▶ _Assignment_: Exactly how many lines of the data below include the string "NotFinite"? State the number and nothing more.

▶ _Given data_:
(** * HopSkipJump: a shallow embedding of [src/attacks/hopskipjump.py]

    The attack is a decision-based boundary search.  Arrays are modelled as
    flattened lists of rationals, class labels as integers, and the classifier
    as a pure function from one sample to its row of scores.  The three
    [while] loops of the source are given fuel; running out of fuel is a
    separate outcome, distinct from returning and from raising.  Random draws
    are read from injected streams, so that a run is a function of its
    inputs.

    numpy does not raise when it divides by zero: it goes on with [nan] or an
    infinity.  The rationals have neither.  The divisions of the direction
    estimate, whose divisors a run can bring to zero, are therefore partial
    here, and a run that meets a zero divisor there ends in an outcome of its
    own, [NotFinite]: from that point on the source computes with values this
    embedding does not have, and the run is followed no further. *)

From Stdlib Require Import List ZArith QArith Qabs Qround Lia Lqa Bool.
From Stdlib Require String.
Import ListNotations.
Open Scope Q_scope.

Module HopSkipJump.

(** ** Numbers and arrays *)

Definition Qlt_bool (a b : Q) : bool := negb (Qle_bool b a).

(** [np.maximum], [np.minimum] and [np.clip] on one element. *)
Definition Qmaximum (a b : Q) : Q := if Qlt_bool a b then b else a.
Definition Qminimum (a b : Q) : Q := if Qlt_bool b a then b else a.
Definition clip (a lo hi : Q) : Q := Qminimum (Qmaximum a lo) hi.

(** [np.sign] on one element. *)
Definition Qsign (a : Q) : Q :=
  if Qlt_bool a 0 then -(1) else if Qlt_bool 0 a then 1 else 0.

(** [int(q)]: truncation towards zero. *)
Definition Qtrunc (q : Q) : Z := Z.quot (Qnum q) (Zpos (Qden q)).

Definition sample := list Q.

Fixpoint zip_with {A B C} (f : A -> B -> C) (l : list A) (m : list B) : list C :=
  match l, m with
  | a :: l', b :: m' => f a b :: zip_with f l' m'
  | _, _ => []
  end.

Definition vadd (u v : sample) : sample := zip_with Qplus u v.
Definition vsub (u v : sample) : sample := zip_with Qminus u v.
Definition vmul (u v : sample) : sample := zip_with Qmult u v.
Definition vscale (c : Q) (v : sample) : sample := map (Qmult c) v.
Definition vneg (v : sample) : sample := map Qopp v.
Definition vabs (v : sample) : sample := map Qabs v.
Definition vclip (v : sample) (lo hi : Q) : sample := map (fun a => clip a lo hi) v.

(** [np.clip(a, lo, hi)] with array bounds. *)
Definition vclip_box (v lo hi : sample) : sample :=
  zip_with (fun a b => Qminimum a b) (zip_with Qmaximum v lo) hi.

Definition Qsum (l : list Q) : Q := fold_right Qplus 0 l.

(** An array divided by a number.  Every element of [v / 0] is [nan] or an
    infinity: there is an array of rationals only when the divisor is not
    zero, or when there is no element to divide. *)
Definition vdiv (v : sample) (c : Q) : option sample :=
  match v with
  | [] => Some []
  | _ => if Qeq_bool c 0 then None else Some (map (fun a => a / c) v)
  end.

(** The rows of a batch, when every one of them is there. *)
Fixpoint all_some {A} (l : list (option A)) : option (list A) :=
  match l with
  | [] => Some []
  | Some a :: t =>
      match all_some t with
      | Some t' => Some (a :: t')
      | None => None
      end
  | None :: _ => None
  end.

(** [np.max] and [np.min] of a non-empty array; numpy raises on an empty one,
    which [generate] meets first, at the clip bounds. *)
Definition list_max (l : list Q) : Q :=
  match l with [] => 0 | a :: t => fold_left Qmaximum t a end.
Definition list_min (l : list Q) : Q :=
  match l with [] => 0 | a :: t => fold_left Qminimum t a end.

(** [1 - mask] and [candidate * mask + x * (1 - mask)]. *)
Definition apply_mask (candidate mask x : sample) : sample :=
  vadd (vmul candidate mask) (vmul x (map (fun m => 1 - m) mask)).

(** [torch.argmax] over one row: the first index holding the largest score. *)
Fixpoint argmax_from (best_i : nat) (best : Q) (i : nat) (l : list Q) : nat :=
  match l with
  | [] => best_i
  | v :: t => if Qlt_bool best v then argmax_from i v (S i) t
              else argmax_from best_i best (S i) t
  end.

Definition argmax (row : list Q) : Z :=
  match row with [] => 0%Z | v :: t => Z.of_nat (argmax_from 0 v 1 t) end.

(** ** Configuration, collaborators and state *)

Inductive norm_t := L2 | Linf.

Definition norm_eq_2 (n : norm_t) : bool :=
  match n with L2 => true | Linf => false end.

Record config := {
  apply_softmax : bool;
  input_shape : list nat;
  targeted : bool;
  norm : norm_t;
  max_iter : nat;
  max_eval : nat;
  init_eval : nat;
  init_size : nat;
  theta : Q
}.

(** What the attack takes from outside: the classifier, the two numeric
    primitives that have no rational value, and the random sources.
    [unif k j] is coordinate [j] of the [k]-th array of unit uniform draws of
    the initial-sample finder; [randn] and [unif_sym] are the Gaussian and the
    [uniform(-1, 1)] arrays of the direction estimator. *)
Record externals := {
  estimator : sample -> list Q;
  softmax : list Q -> list Q;
  sqrt : Q -> Q;
  unif : nat -> nat -> Q;
  randn : nat -> nat -> Q;
  unif_sym : nat -> nat -> Q
}.

Inductive exn := ValueError | TypeError | IndexError | RuntimeError.

(** How a run ends: it returns, it raises, the fuel of a loop is spent, or
    the direction estimate has divided by zero. *)
Inductive outcome (A : Type) :=
| Ret (a : A)
| Raise (e : exn)
| OutOfFuel
| NotFinite.
Arguments Ret {A} a.
Arguments Raise {A} e.
Arguments OutOfFuel {A}.
Arguments NotFinite {A}.

(** [self.curr_iter] and the read positions of the random sources. *)
Record state := {
  curr_iter : nat;
  unif_pos : nat;
  noise_pos : nat
}.

Definition M (A : Type) := state -> outcome (A * state).

Definition ret {A} (a : A) : M A := fun s => Ret (a, s).
Definition raise {A} (e : exn) : M A := fun _ => Raise e.
Definition bind {A B} (m : M A) (f : A -> M B) : M B :=
  fun s => match m s with
           | Ret (a, s') => f a s'
           | Raise e => Raise e
           | OutOfFuel => OutOfFuel
           | NotFinite => NotFinite
           end.
Definition lift {A} (o : outcome A) : M A :=
  fun s => match o with
           | Ret a => Ret (a, s)
           | Raise e => Raise e
           | OutOfFuel => OutOfFuel
           | NotFinite => NotFinite
           end.

(** A value that is there only when no division by zero was met. *)
Definition finite {A} (o : option A) : M A :=
  fun s => match o with
           | Some a => Ret (a, s)
           | None => NotFinite
           end.
Definition get_curr_iter : M nat := fun s => Ret (curr_iter s, s).
Definition set_curr_iter (n : nat) : M unit :=
  fun s => Ret (tt, {| curr_iter := n; unif_pos := unif_pos s; noise_pos := noise_pos s |}).

Notation "x <- m ;; k" := (bind m (fun x => k))
  (at level 61, m at next level, right associativity).
Notation "' pat <- m ;; k" := (bind m (fun x => match x with pat => k end))
  (at level 61, pat pattern, m at next level, right associativity).

Definition nat_prod (l : list nat) : nat := fold_right Nat.mul 1%nat l.
Definition Qnat (n : nat) : Q := inject_Z (Z.of_nat n).

(** [__init__]: the binary-search threshold derived from the norm and the
    input shape. *)
Definition init_theta (E : externals) (n : norm_t) (shape : list nat) : Q :=
  if norm_eq_2 n then (1 # 100) / sqrt E (Qnat (nat_prod shape))
  else (1 # 100) / Qnat (nat_prod shape).

(** [_check_params] on the integer parameters as given. *)
Definition _check_params (max_iter' max_eval' init_eval' init_size' : Z) : option exn :=
  if (max_iter' <? 0)%Z then Some ValueError
  else if (max_eval' <=? 0)%Z then Some ValueError
  else if (init_eval' <=? 0)%Z then Some ValueError
  else if (max_eval' <? init_eval')%Z then Some ValueError
  else if (init_size' <=? 0)%Z then Some ValueError
  else None.

Definition __init__ (E : externals) (softmax_flag : bool) (shape : list nat)
    (targeted' : bool) (norm' : norm_t)
    (max_iter' max_eval' init_eval' init_size' : Z) : outcome config :=
  match _check_params max_iter' max_eval' init_eval' init_size' with
  | Some e => Raise e
  | None =>
      Ret {| apply_softmax := softmax_flag; input_shape := shape;
             targeted := targeted'; norm := norm';
             max_iter := Z.to_nat max_iter'; max_eval := Z.to_nat max_eval';
             init_eval := Z.to_nat init_eval'; init_size := Z.to_nat init_size';
             theta := init_theta E norm' shape |}
  end.

Section Attack.

Variable E : externals.
Variable cfg : config.

(** ** The oracle *)

(** The classifier on one sample.  A rational has many fractions; the
    classifier is a function of the number, so it is handed the fraction in
    lowest terms. *)
Definition scores (s : sample) : list Q := estimator E (map Qred s).

(** [np.sqrt], likewise. *)
Definition Qsqrt (q : Q) : Q := sqrt E (Qred q).

(** [torch.argmax(self.estimator(input), dim=1)], with the softmax of
    [generate] and [_adversarial_satisfactory] when [with_softmax] is set. *)
Definition predict (with_softmax : bool) (s : sample) : Z :=
  let output := scores s in
  let output := if with_softmax then softmax E output else output in
  argmax output.

(** [_adversarial_satisfactory]: one flag per sample of the batch.  [target] is
    a number: a class label, or whatever [_init_sample] returned as second
    component. *)
Definition _adversarial_satisfactory (samples : list sample) (target : Q)
    (clip_min clip_max : Q) : list bool :=
  let samples := map (fun s => vclip s clip_min clip_max) samples in
  let preds := map (predict (apply_softmax cfg)) samples in
  if targeted cfg
  then map (fun p => Qeq_bool (inject_Z p) target) preds
  else map (fun p => negb (Qeq_bool (inject_Z p) target)) preds.

(** The flag of a batch of one sample ([...[0]], or the truth value of a
    one-element tensor). *)
Definition first_flag (flags : list bool) : bool :=
  match flags with b :: _ => b | [] => false end.

(** ** [_interpolate] *)

Definition _interpolate (current_sample original_sample : sample) (alpha : Q)
    (n : norm_t) : sample :=
  if norm_eq_2 n
  then vadd (vscale (1 - alpha) original_sample) (vscale alpha current_sample)
  else vclip_box current_sample
         (map (fun o => o - alpha) original_sample)
         (map (fun o => o + alpha) original_sample).

(** ** [_binary_search] *)

(** The [while (upper_bound - lower_bound) > threshold] loop. *)
Fixpoint bs_loop (fuel : nat) (current_sample original_sample : sample)
    (target : Q) (n : norm_t) (clip_min clip_max threshold : Q)
    (lower_bound upper_bound : Q) : outcome (Q * Q) :=
  if Qlt_bool threshold (upper_bound - lower_bound) then
    match fuel with
    | O => OutOfFuel
    | S fuel' =>
        let alpha := (upper_bound + lower_bound) / 2 in
        let interpolated_sample :=
          _interpolate current_sample original_sample alpha n in
        let satisfied :=
          first_flag (_adversarial_satisfactory [interpolated_sample] target
                        clip_min clip_max) in
        let lower_bound' := if negb satisfied then alpha else lower_bound in
        let upper_bound' := if satisfied then alpha else upper_bound in
        bs_loop fuel' current_sample original_sample target n clip_min clip_max
          threshold lower_bound' upper_bound'
    end
  else Ret (lower_bound, upper_bound).

(** The bounds and the threshold the search starts from. *)
Definition bs_init (current_sample original_sample : sample) (n : norm_t)
    (threshold : option Q) : Q * Q * Q :=
  if norm_eq_2 n then
    (1, 0, match threshold with None => theta cfg | Some t => t end)
  else
    let upper_bound := list_max (vabs (vsub original_sample current_sample)) in
    (upper_bound, 0,
     match threshold with
     | None => Qminimum (upper_bound * theta cfg) (theta cfg)
     | Some t => t
     end).

Definition _binary_search (fuel : nat) (current_sample original_sample : sample)
    (target : Q) (n : norm_t) (clip_min clip_max : Q) (threshold : option Q)
    : outcome sample :=
  let '(upper_bound, lower_bound, threshold) :=
    bs_init current_sample original_sample n threshold in
  match bs_loop fuel current_sample original_sample target n clip_min clip_max
          threshold lower_bound upper_bound with
  | Ret (_, upper_bound) =>
      Ret (_interpolate current_sample original_sample upper_bound n)
  | Raise e => Raise e
  | OutOfFuel => OutOfFuel
  | NotFinite => NotFinite
  end.

(** ** [_compute_delta] *)

Definition l2_norm (v : sample) : Q := Qsqrt (Qsum (map (fun a => a * a) v)).
Definition linf_norm (v : sample) : Q := list_max (vabs v).
Definition numel : nat := nat_prod (input_shape cfg).

Definition _compute_delta (iter : nat) (current_sample original_sample : sample)
    (clip_min clip_max : Q) : Q :=
  if Nat.eqb iter 0 then (1 # 10) * (clip_max - clip_min)
  else if norm_eq_2 (norm cfg) then
    let dist := l2_norm (vsub original_sample current_sample) in
    Qsqrt (Qnat numel) * theta cfg * dist
  else
    let dist := linf_norm (vsub original_sample current_sample) in
    Qnat numel * theta cfg * dist.
(* ===== verification/Prelude.v ===== *)
(** * A verification library for the Yggdrasil kernel (amd64)

    Yggdrasil is a small Unix-like kernel in C.  This library models its core as
    executable functions on explicit states and proves what makes it correct.

    ** How code is modelled

    A C function that reads or changes state is a command [cmd S A]: from a state it
    returns a value and a state ([Ret]), stops in [panic] or [_assert] ([Panic]),
    touches memory it must not touch ([Fault]), or runs out of the fuel given to a loop
    ([Diverged]).  Addresses and machine integers are [Z], wrapped to their width by
    [u8], [u32], [u64] and the signed versions wherever the C code can overflow.
    Objects live in stores indexed by address, so aliasing and dangling pointers are
    those of the C code.  A spin lock makes the code it guards one step; a function
    that sleeps or drops its lock is cut there, and the pieces are interleaved by a
    step relation.  Code that is not ours to read (drivers, file systems' on-disk
    formats, user programs) is a class or a parameter with its documented behaviour.

    ** Parts, files and theorems

    - [Prelude], [Defs], [Bytes]: the command monad, machine integers, list lemmas,
      automation, shared constants; byte buffers and little-endian fields.
    - [Wait], [Ring], [Pipe] ([sys/wait.c], [sys/char/ring.c], [sys/char/pipe.c]): one
      notifier, byte rings, and a pipe between a reader and a writer that may block, be
      interrupted and close at any point.  In every interleaving the bytes arrive in
      order, nobody sleeps without a reason, and every operation returns.
    - [Heap] ([arch/amd64/mm/heap.c]): the pointer code refines a first-fit allocator on
      a list of blocks; every reachable heap is well formed and coalesced.
    - [Phys] ([arch/amd64/mm/phys.c]): boot establishes, and allocation and release
      preserve, that counters and page array agree; allocation takes the lowest frame.
    - [Paging], [Mmap] ([arch/amd64/mm/map.c], [vmalloc.c], [sys/mem/shmem.c],
      [do_pfault]): the four-level tables stay a tree; mapping changes exactly one
      translation; the search for address ranges is first fit; copy on write.
    - [Interfaces]: [PageAlloc], what a client of the frame allocator may assume, with
      [Phys] as its instance; [BlkDev], what the block layer assumes of a driver.
    - [Slab] ([sys/mem/slab.c]): on [PageAlloc]; objects are fresh, zeroed, aligned and
      disjoint, and objects and frames are accounted for exactly.
    - [Dll], [Cache], [Blk] ([sys/block/*.c]): the block cache refines an LRU list and
      is transparent: reads and writes through it act on the medium.
    - [Vnode], [Vfs], [VfsOps] ([fs/*.c]): the vnode tree, permission checks, path
      lookup, links, mounts and the file operations, on a class of file systems
      ([FsOps]).  Lookup computes a specified walk and always returns in a tree held in
      memory; printing a path and looking it up are inverse; mounts nest properly.
    - [ListHead] ([include/sys/list.h]): the circular lists refine mathematical lists.
    - [Task], [Sched], [SchedInv] ([sys/sched.c], [sys/thread.c], [sys/wait.c]): threads
      and run queues of up to four processors.  No thread runs twice, queues stay
      well linked, round-robin order, blocking hands over; the mutual recursion of
      [sched_unqueue] and [thread_check_signal] ends.
    - [Kernel], [Thread], [Process], [ProcessInv], [ProcessTree] ([sys/thread.c],
      [sys/process.c], [sys/wait.c]): creation, fork, signals, exit and waitpid, on the
      class [Kernel] of what they use of memory and files, with an instance made of the
      components above.  First switches enter where they should, children get fresh
      identifiers, and burying a child keeps the family tree consistent.
    - [Context] ([arch/amd64/sched_s.S]): switching away and back, and delivering a
      signal and returning from its handler, are transparent to the thread.
    - [Timer] ([arch/amd64/hw/timer.c], [sys/time.c]): ticks wake exactly the sleepers
      that are due; calendar arithmetic.
    - [Ext2], [Ext2Alloc], [Ext2File], [Ext2Data], [Ext2Spec], [Ext2Dir], [Ext2DirSpec],
      [Ext2Blk] ([fs/ext2/*.c]): the on-disk format, the bitmaps, block maps of inodes,
      reading, writing and resizing files, directory blocks and the vnode operations, on
      the class [BlkIO] of a device of bytes.  A file is the concatenation of its blocks:
      writes splice it, reads return its range; directories are lists of entries that
      lookup searches, insertion extends and deletion removes from.  [Ext2Spec] gives
      [BlkIO] on a plain image and [Ext2Blk] on the cached device of [Blk].
    - [Strings], [Format] ([sys/string.c], [sys/ctype.c], [sys/snprintf.c]): overlapping
      moves, C strings, bounded formatting and number parsing as its inverse.
    - [Console], [Tty] ([sys/console.c], [sys/char/tty.c], [line.c], [input.c]): text on a
      console is a window on an endless sheet, escape sequences stay inside the buffer,
      and a typed line is read as it was edited.
    - [Hash] ([sys/hash.c]): on the links of [ListHead]; the table refines a finite map.
    - [Elf] ([arch/amd64/binfmt_elf.c]): on the memory of [Mmap] and the class [ElfFile]
      of an open file; the process sees the bytes of the segments and zeros.
    - [Ram] ([fs/ram.c]): files in memory on a store of pages and an allocator of the class
      [PageAlloc]; a file is a list of bytes, its index holds one frame per block and
      per table and truncation returns those it no longer needs.  The loops over blocks
      have the number of bytes left as fuel: every turn moves at least one byte.
    - [Fd] ([sys/sys_file.c], mounting of [sys/sys_sys.c], making pipes of
      [sys/char/pipe.c]): the descriptor tables of processes on the files of [VfsOps]; a
      system call is one step and a checked user pointer is the value it points to.
      An open file's count is the number of descriptors that name it, over open, dup,
      pipe, close, fork, exec and exit.
    - [Exec] ([sys/execve.c]): the argument and environment vectors on the memory of
      [Mmap]: what the new program finds there is what the caller passed.  The copy of a
      string has its length plus one as fuel.
    - [Tar] ([fs/ram_tar.c], mounting of [fs/ram.c]): the root file system made from a tar
      image, on the files of [Ram].  A file reads as the bytes of the image, and the path
      the first pass makes is the path the second one finds.  The passes take fuel, since
      there are images on which they never end ([tar_size_loops]).
    - [Config] ([sys/config.c]): the command line, cut into options in place; following
      the pointers it leaves gives what the line means.
    - [Dev] ([sys/dev.c], [sys/block/part_gpt.c], partitions of [sys/block/blk.c]): the
      directory of devices on the tree of [Vnode] and the scan for partitions, on the class
      [DiskIO] of a readable disk, with the cached device of [Blk] as an instance.

    Theorems about flaws of the code ([phys_boot_above_array_faults],
    [blk_read_unaligned_skips], [unqueue_race_loses_thread], [sleep_dropped_by_tick] and
    others) state what the code does on the inputs concerned.

    ** Bounds and fuel

    Loops over arrays are structural.  Loops over linked structures take the number of
    nodes in the store plus one as fuel, which no list without a cycle exceeds; the
    theorems show [Ret], so the fuel suffices.  [slab_calloc_int] goes around at most
    twice (fuel 2); [sched_unqueue] and [thread_check_signal] nest at most three deep
    ([unq_fuel]); [waitpid] has [wait_fuel] rounds per wake-up; process walks have one
    round per process ([proc_fuel]).  Path lookup takes the depth of the kernel stack
    as an argument, and the theorem says which depth is enough.  The physical
    allocator covers the first GiB, as the code does.  Directory walks take the length
    of the block plus one, the read and write loops of ext2 the bytes left plus one,
    and the digits of a number 65 rounds.  Reading a line takes one round per byte the
    ring can hold and three more ([line_fuel]).

    ** Not modelled

    ACPICA (third-party code in the tree), drivers (AHCI, PCI, USB, network cards) and
    interrupt controllers (device registers), the console's pixels, printing and
    logging, kernel modules and symbols, networking (off in the default configuration),
    sysfs (behind [FsOps]), and of the system calls
    the dispatch table, select, sockets and the parts of execve between opening the file
    and entering the program that [Elf] and [Exec] do not cover.  TLB flushes and the C
    compiler's use of the stack below a call are not visible in the model. *)

From Stdlib Require Export ZArith Lia.
From stdpp Require Export base gmap list strings option.
(* ===== verification/Wait.v ===== *)
(** * I/O notification objects: [sys/wait.c]

    A [struct io_notify] is a counter of pending events and the thread that
    sleeps on it.  [thread_wait_io] is split at its only blocking point, the
    call of [sched_unqueue]: [thread_wait_io_enter] is one pass of its loop up
    to that call, [thread_wait_io_resume] what runs when the thread is
    scheduled again (with [intr] telling whether [thread_check_signal] found a
    pending signal).  Both run under [n->lock], so each is one atomic step. *)

From S2P Require Import Prelude Defs.

(** A thread is named by the address of its [struct thread]. *)
Record io_notify := mk_notify { n_owner : option Z; n_value : Z }.

Definition thread_wait_io_init : io_notify := mk_notify None 0.

(** The result of a blocking call: finished, or asleep in [sched_unqueue]. *)
Inductive io (A : Type) : Type :=
  | Done (a : A)
  | Sleep.
Arguments Done {A} a.
Arguments Sleep {A}.

Definition thread_wait_io_enter (t : Z) : cmd io_notify (io Z) :=
  n ← cget;
  if bool_decide (n_value n ≠ 0) then
    cput (mk_notify (n_owner n) 0);; mret (Done 0)
  else
    cassert (bool_decide (n_owner n = None));;
    cput (mk_notify (Some t) (n_value n));; mret Sleep.

Definition thread_wait_io_resume (t : Z) (intr : bool) : cmd io_notify (io Z) :=
  n ← cget;
  cput (mk_notify None (n_value n));;
  if intr then mret (Done (- EINTR)) else thread_wait_io_enter t.

(** The thread [thread_notify_io] hands to [sched_queue], if any. *)
Definition thread_notify_io : cmd io_notify (option Z) :=
  n ← cget;
  cput (mk_notify None (u64 (n_value n + 1)));;
  mret (n_owner n).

▶ _Exercise answer_: 7